Definition sim_group_get sid (gid : Z) (s : sim) : FPA_STATUS * FPA_GROUP_TABLE_ENTRY_STC :=
  match sim_group_map s sid !! gid with
  | Some v => (FPA_OK, {| groupIdentifier := gid; groupTypeSemantics := v.1 |})
  | None => (FPA_NO_SUCH, {| groupIdentifier := 0; groupTypeSemantics := FPA_GROUP_INDIRECT |})
  end.

Definition sim_group_get_next sid (gid : Z) (s : sim) : FPA_STATUS * FPA_GROUP_TABLE_ENTRY_STC :=
  match next_key gid (elements (dom (sim_group_map s sid))) with
  | Some k => sim_group_get sid k s
  | None => (FPA_NO_MORE, {| groupIdentifier := 0; groupTypeSemantics := FPA_GROUP_INDIRECT |})
  end.

Definition sim_bucket_add sid (b : FPA_GROUP_BUCKET_ENTRY_STC) (s : sim) : FPA_STATUS * sim :=
  let m := sim_group_map s sid in
  sim_call SimAdd s
    (match m !! bucket_groupIdentifier b with
     | Some v => (FPA_OK, sim_set_groups sid
                    (<[bucket_groupIdentifier b := (v.1, <[bucket_index b := b]> v.2)]> m) s)
     | None => (FPA_NO_SUCH, sim_set_tables (sim_tables s) s)
     end).

Definition sim_bucket_delete sid (gid idx : Z) (s : sim) : FPA_STATUS * sim :=
  let m := sim_group_map s sid in
  sim_call SimDelete s
    (match m !! gid with
     | Some v => (FPA_OK, sim_set_groups sid
         (<[gid := (v.1, if decide (idx = -1) then ∅ else delete idx v.2)]> m) s)
     | None => (FPA_NO_SUCH, sim_set_tables (sim_tables s) s)
     end).

Definition sim_bucket_get sid (gid idx : Z) (s : sim) : FPA_STATUS * FPA_GROUP_BUCKET_ENTRY_STC :=
  match sim_group_map s sid !! gid ≫= (λ v, v.2 !! idx) with
  | Some b => (FPA_OK, b)
  | None => (FPA_NO_SUCH, {| bucket_groupIdentifier := 0; bucket_index := 0;
                             bucket_payload := l2Interface 0 false |})
  end.

#[local] Instance SimFpa : FPA_SDK := {|
  hw := sim;
  FPA_FLOW_VLAN_MASK_TAG := 0x1FFF;
  FPA_FLOW_VLAN_MASK_UNTAG := 0x0FFF;
  FPA_FLOW_VLAN_IGNORE_VAL := 0xFFFF;
  FPA_OUTPUT_CONTROLLER := 0xFFFFFFFD;
  FPA_FLOW_TABLE_METADATA_MAC2ME_BIT := 1;
  FPA_CONTROL_PKTS_TYPE_ARP_REQUEST_MESSAGES_E := 1;
  FPA_CONTROL_PKTS_TYPE_UDP_BROADCAST_CTRL_E := 2;
  fpaLibFlowEntryInit _ t _ := (FPA_OK, sim_entry t);
  fpaLibFlowEntryAdd := sim_flow_add;
  fpaLibFlowEntryDelete sid t e _ := sim_flow_delete (λ e', bool_decide (e' = e)) sid t;
  fpaLibFlowTableCookieDelete sid t c := sim_flow_delete (λ e, bool_decide (cookie e = c)) sid t;
  fpaLibFlowTableGetNext := sim_flow_get_next;
  fpaLibFlowTableDump _ _ s := s;
  fpaLibGroupIdentifierBuild := sim_group_build;
  fpaLibGroupTableEntryAdd := sim_group_add;
  fpaLibGroupTableEntryDelete := sim_group_delete;
  fpaLibGroupTableGetEntry := sim_group_get;
  fpaLibGroupTableGetNext := sim_group_get_next;
  fpaLibGroupEntryBucketAdd := sim_bucket_add;
  fpaLibGroupEntryBucketDelete := sim_bucket_delete;
  fpaLibGroupEntryBucketGet := sim_bucket_get;
  fpaLibGroupEntryStatisticsGet _ _ _ := (FPA_OK, 1);
  fpa_union_popVlanTagAction _ := false
|}.

#[local] Instance SimObs : FPA_OBS SimFpa := {|
  flows := sim_flows;
  flow_cursor := sim_cursor;
  groups s sid := map_imap sim_observe_group (sim_group_map s sid)
|}.

(** *** The tables after a change *)

Lemma elem_of_sim_flows s sid t e :
  e ∈ sim_flows s sid t ↔ ((sid, t), e) ∈ sim_tables s.
Proof.
  unfold sim_flows. rewrite list_elem_of_fmap. split.
  - intros ([[? ?] ?] & -> & Hin). apply list_elem_of_filter in Hin as [? ?]. by simplify_eq/=.
  - intros Hin. exists ((sid, t), e). split; [done|]. by apply list_elem_of_filter.
Qed.

Lemma sim_flows_filter_other (Q : Z * flow_table * FPA_FLOW_TABLE_ENTRY_STC → Prop)
    `{!∀ p, Decision (Q p)} s sid t sid' t' :
  (∀ p, ¬ Q p → p.1 = (sid, t)) → sid' ≠ sid ∨ t' ≠ t →
  (filter (λ p, p.1 = (sid', t')) (filter Q (sim_tables s))).*2 = sim_flows s sid' t'.
Proof.
  intros HQ Hne. unfold sim_flows. f_equal.
  rewrite list_filter_filter. apply list_filter_iff. intros p.
  split; [by intros [? ?]|]. intros Hp. split; [done|].
  destruct (decide (Q p)) as [|Hn]; [done|]. apply HQ in Hn.
  rewrite Hn in Hp. destruct Hne; congruence.
Qed.

Lemma sim_groups_set_eq s sid m : sim_group_map (sim_set_groups sid m s) sid = m.
Proof. unfold sim_group_map; simpl. by rewrite lookup_insert_eq. Qed.

Lemma sim_groups_set_ne s sid sid' m :
  sid' ≠ sid → sim_group_map (sim_set_groups sid m s) sid' = sim_group_map s sid'.
Proof. intros. unfold sim_group_map; simpl. by rewrite lookup_insert_ne. Qed.

Lemma lookup_sim_groups s sid gid :
  groups s sid !! gid = sim_group_map s sid !! gid ≫= sim_observe_group gid.
Proof. simpl. by rewrite map_lookup_imap. Qed.

Lemma sim_set_groups_frame s sid m : hw_same_but_groups sid s (sim_set_groups sid m s).
Proof. split; [done|]. intros. simpl. by rewrite sim_groups_set_ne. Qed.

Lemma sim_bump_same s : hw_same s (sim_set_tables (sim_tables s) s).
Proof. by split. Qed.

Lemma next_key_spec k ks :
  match next_key k ks with
  | Some x => x ∈ ks ∧ k < x ∧ ∀ y, y ∈ ks → k < y → x ≤ y
  | None => ∀ y, y ∈ ks → y ≤ k
  end.
Proof.
  induction ks as [|y ks IH]; simpl; [set_solver|].
  case_bool_decide as Hy; destruct (next_key k ks) as [x|].
  - destruct IH as (Hin & Hlt & Hmin). split_and!; [|lia|].
    + destruct (Z.min_spec y x) as [[? ->]|[? ->]]; set_solver.
    + intros z [->|Hz]%elem_of_cons ?; [lia|]. specialize (Hmin z Hz). lia.
  - split_and!; [set_solver|done|]. intros z [->|Hz]%elem_of_cons ?; [lia|].
    specialize (IH z Hz). lia.
  - destruct IH as (Hin & Hlt & Hmin). split_and!; [set_solver|done|].
    intros z [->|Hz]%elem_of_cons ?; [lia|auto].
  - intros z [->|Hz]%elem_of_cons; [lia|auto].
Qed.

Lemma gid_l2_layout pid vid :
  0 ≤ pid < 2 ^ 16 → 0 ≤ vid < 2 ^ 12 →
  let gid := vid * 2 ^ 16 + pid in
  Z.land gid 0xFFFF = pid ∧ Z.shiftr (Z.land gid 0x0FFF0000) 16 = vid ∧
  Z.shiftr gid 28 = 0.
Proof.
  intros Hp Hv gid.
  assert (Hlow : Z.land gid 0xFFFF = pid).
  { change 0xFFFF with (Z.ones 16). rewrite Z.land_ones by lia. unfold gid.
    rewrite Z.add_comm, Z.mod_add by lia. by apply Z.mod_small. }
  assert (Hsh : Z.shiftr gid 16 = vid).
  { unfold gid. rewrite Z.shiftr_div_pow2 by lia.
    rewrite Z.add_comm, Z.div_add by lia. rewrite Z.div_small; lia. }
  split_and!; [done| |].
  - rewrite Z.shiftr_land, Hsh. change (Z.shiftr 0x0FFF0000 16) with (Z.ones 12).
    rewrite Z.land_ones by lia. by apply Z.mod_small.
  - rewrite Z.shiftr_div_pow2 by lia. apply Z.div_small. unfold gid. lia.
Qed.

(** *** The laws *)

Ltac sim_cases :=
  intros; simpl in *; unfold sim_call in *; repeat case_match; simplify_eq.

Lemma sim_flow_add_law sid t e s st s' :
  sim_flow_add sid t e s = (st, s') →
  (st = FPA_OK ∧ flow_added t e (sim_flows s sid t) (sim_flows s' sid t) ∧
     hw_same_but_table sid t s s') ∨ (st ≠ FPA_OK ∧ hw_same s s').
Proof.
  unfold sim_flow_add. sim_cases; [by right|left].
  split_and!; [done|split_and!|].
  - apply elem_of_sim_flows. simpl. set_solver.
  - intros e' He'%elem_of_sim_flows; simpl in He'.
    apply elem_of_app in He' as [He'|He']; [right|left; set_solver].
    apply list_elem_of_filter in He' as [_ ?]. by apply elem_of_sim_flows.
  - intros e' He'%elem_of_sim_flows.
    destruct (decide (match_of t e' = match_of t e)) as [|Hne]; [by right|left].
    apply elem_of_sim_flows; simpl. apply elem_of_app; left.
    apply list_elem_of_filter; simpl. naive_solver.
  - split; [|done]. intros sid' t' Hne. simpl.
    unfold sim_flows at 1; simpl.
    rewrite filter_app, fmap_app, filter_cons_False, filter_nil by (simpl; naive_solver).
    rewrite app_nil_r. apply sim_flows_filter_other with sid t; [|done].
    intros p Hp. by apply dec_stable in Hp as [? _].
Qed.

Lemma sim_flow_delete_law P sid t s st s' :
  sim_flow_delete P sid t s = (st, s') →
  (st = FPA_OK ∧ (∀ e, e ∈ sim_flows s' sid t ↔ e ∈ sim_flows s sid t ∧ P e ≠ true) ∧
     hw_same_but_table sid t s s') ∨ (st ≠ FPA_OK ∧ hw_same s s').
Proof.
  unfold sim_flow_delete. sim_cases; [by right|left|by right].
  split_and!; [done| |].
  - intros e. rewrite !elem_of_sim_flows; simpl. rewrite list_elem_of_filter; simpl. naive_solver.
  - split; [|done]. intros sid' t' Hne. simpl. unfold sim_flows at 1; simpl.
    apply sim_flows_filter_other with sid t; [|done].
    intros p Hp. by apply dec_stable in Hp as [? _].
Qed.

Lemma sim_groups_insert s sid gid v :
  groups (sim_set_groups sid (<[gid := v]> (sim_group_map s sid)) s) sid =
  <[gid := {| group_entry := {| groupIdentifier := gid; groupTypeSemantics := v.1 |};
              group_buckets := v.2 |}]> (groups s sid).
Proof. simpl. rewrite sim_groups_set_eq. by apply map_imap_insert_Some. Qed.

Lemma sim_groups_delete s sid gid :
  groups (sim_set_groups sid (delete gid (sim_group_map s sid)) s) sid =
  delete gid (groups s sid).
Proof. simpl. rewrite sim_groups_set_eq. by rewrite map_imap_delete. Qed.

Lemma sim_group_get_next_law sid gid s st e :
  sim_group_get_next sid gid s = (st, e) →
  (st = FPA_OK ∧ gid < groupIdentifier e ∧
     (∃ g, groups s sid !! groupIdentifier e = Some g ∧ group_entry g = e) ∧
     (∀ k, gid < k → is_Some (groups s sid !! k) → groupIdentifier e ≤ k)) ∨
  (st ≠ FPA_OK ∧ ∀ k, is_Some (groups s sid !! k) → k ≤ gid).
Proof.
  unfold sim_group_get_next. intros Hget.
  pose proof (next_key_spec gid (elements (dom (sim_group_map s sid)))) as Hspec.
  assert (Hdom : ∀ k, is_Some (groups s sid !! k) ↔ k ∈ elements (dom (sim_group_map s sid))).
  { intros k. rewrite elem_of_elements, elem_of_dom, lookup_sim_groups.
    destruct (sim_group_map s sid !! k); simpl; unfold sim_observe_group; split; intros [? ?];
      simplify_eq; eauto. }
  destruct (next_key gid _) as [x|]; simplify_eq.
  - destruct Hspec as (Hin & Hlt & Hmin). left.
    apply elem_of_elements, elem_of_dom in Hin as [v Hv].
    unfold sim_group_get in Hget. rewrite Hv in Hget. simplify_eq/=.
    split_and!; [done|done| |].
    + eexists. rewrite map_lookup_imap, Hv. by split.
    + intros k Hk Hs. apply Hmin; [by apply Hdom|done].
  - right. split; [done|]. intros k Hk. by apply Hspec, Hdom.
Qed.

#[local] Instance SimLaws : FPA_LAWS SimFpa SimObs.
Proof.
  split.
  - done.
  - intros * H. by destruct (sim_flow_add_law _ _ _ _ _ _ H) as [(_ & ? & ?)|[? _]].
  - intros * H ?. by destruct (sim_flow_add_law _ _ _ _ _ _ H) as [(? & _)|[_ ?]].
  - intros * H. destruct (sim_flow_delete_law _ _ _ _ _ _ H) as [(_ & Hin & ?)|[? _]]; [|done].
    split; [|done]. intros e. simpl. rewrite Hin. by rewrite bool_decide_eq_true.
  - intros * H ?. by destruct (sim_flow_delete_law _ _ _ _ _ _ H) as [(? & _)|[_ ?]].
  - intros sid t i s st e s' H. simpl in *. unfold sim_flow_get_next in H.
    repeat case_match; simplify_eq/=; done.
  - done.
  - intros pid vid idx st gid Hb Hp Hv. simpl in Hb. unfold sim_group_build in Hb; simpl in Hb.
    rewrite (proj2 (Z.leb_le 0 pid)), (proj2 (Z.ltb_lt pid _)),
      (proj2 (Z.leb_le 0 vid)), (proj2 (Z.ltb_lt vid _)) in Hb by lia. simplify_eq/=.
    split; [done|]. split; [lia|]. by apply gid_l2_layout.
  - intros pid vid idx gid Hb. simpl in Hb. unfold sim_group_build in Hb; simpl in Hb.
    case_match eqn:Hc; simplify_eq/=. apply andb_true_iff in Hc as [?%Z.leb_le ?%Z.ltb_lt].
    split_and!; [lia|lia| |].
    + rewrite Z.shiftr_div_pow2 by lia. intros Hz%Z.div_small_iff; lia.
    + rewrite Z.land_ones by lia. symmetry. apply Z.mod_unique with 2; lia.
  - intros s sid gid g. rewrite lookup_sim_groups.
    unfold sim_observe_group. destruct (_ !! gid); simpl; naive_solver.
  - intros sid e s s' H. simpl in H. unfold sim_group_add in H. sim_cases.
    match goal with H : _ !! _ = None |- _ => rename H into Hn end.
    split_and!; [by rewrite map_lookup_imap, Hn| |apply sim_set_groups_frame].
    etransitivity; [apply sim_groups_insert|]. by destruct e.
  - intros sid e s st s' H ?. simpl in H. unfold sim_group_add in H. by sim_cases.
  - intros sid gid s s' H. simpl in H. unfold sim_group_delete in H. sim_cases.
    split; [apply sim_groups_delete|apply sim_set_groups_frame].
  - intros sid gid s st s' H ?. simpl in H. unfold sim_group_delete in H. by sim_cases.
  - intros sid gid s st e H. rewrite lookup_sim_groups. simpl in H. unfold sim_group_get in H.
    unfold sim_observe_group. destruct (_ !! gid); simplify_eq/=; done.
  - intros sid gid s st e H. by apply sim_group_get_next_law.
  - intros sid b s s' H. simpl in H. unfold sim_bucket_add in H. sim_cases.
    match goal with H : _ !! _ = Some _ |- _ => rename H into Hn end.
    split; [|apply sim_set_groups_frame].
    eexists. rewrite map_lookup_imap, Hn. split; [done|].
    etransitivity; [apply sim_groups_insert|]. done.
  - intros sid b s st s' H ?. simpl in H. unfold sim_bucket_add in H. by sim_cases.
  - intros sid gid idx s st b H. rewrite lookup_sim_groups. simpl in H. unfold sim_bucket_get in H.
    destruct (sim_group_map s sid !! gid) as [v|]; simpl in *; [|by simplify_eq].
    by destruct (v.2 !! idx); simplify_eq.
Qed.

**Task prompt**
Copy out each line of the data that has the word "left" in it.

**Solved problem**
  unfold sim_flow_add. sim_cases; [by right|left].
    apply elem_of_app in He' as [He'|He']; [right|left; set_solver].
    destruct (decide (match_of t e' = match_of t e)) as [|Hne]; [by right|left].
    apply elem_of_sim_flows; simpl. apply elem_of_app; left.
  unfold sim_flow_delete. sim_cases; [by right|left|by right].
  - destruct Hspec as (Hin & Hlt & Hmin). left.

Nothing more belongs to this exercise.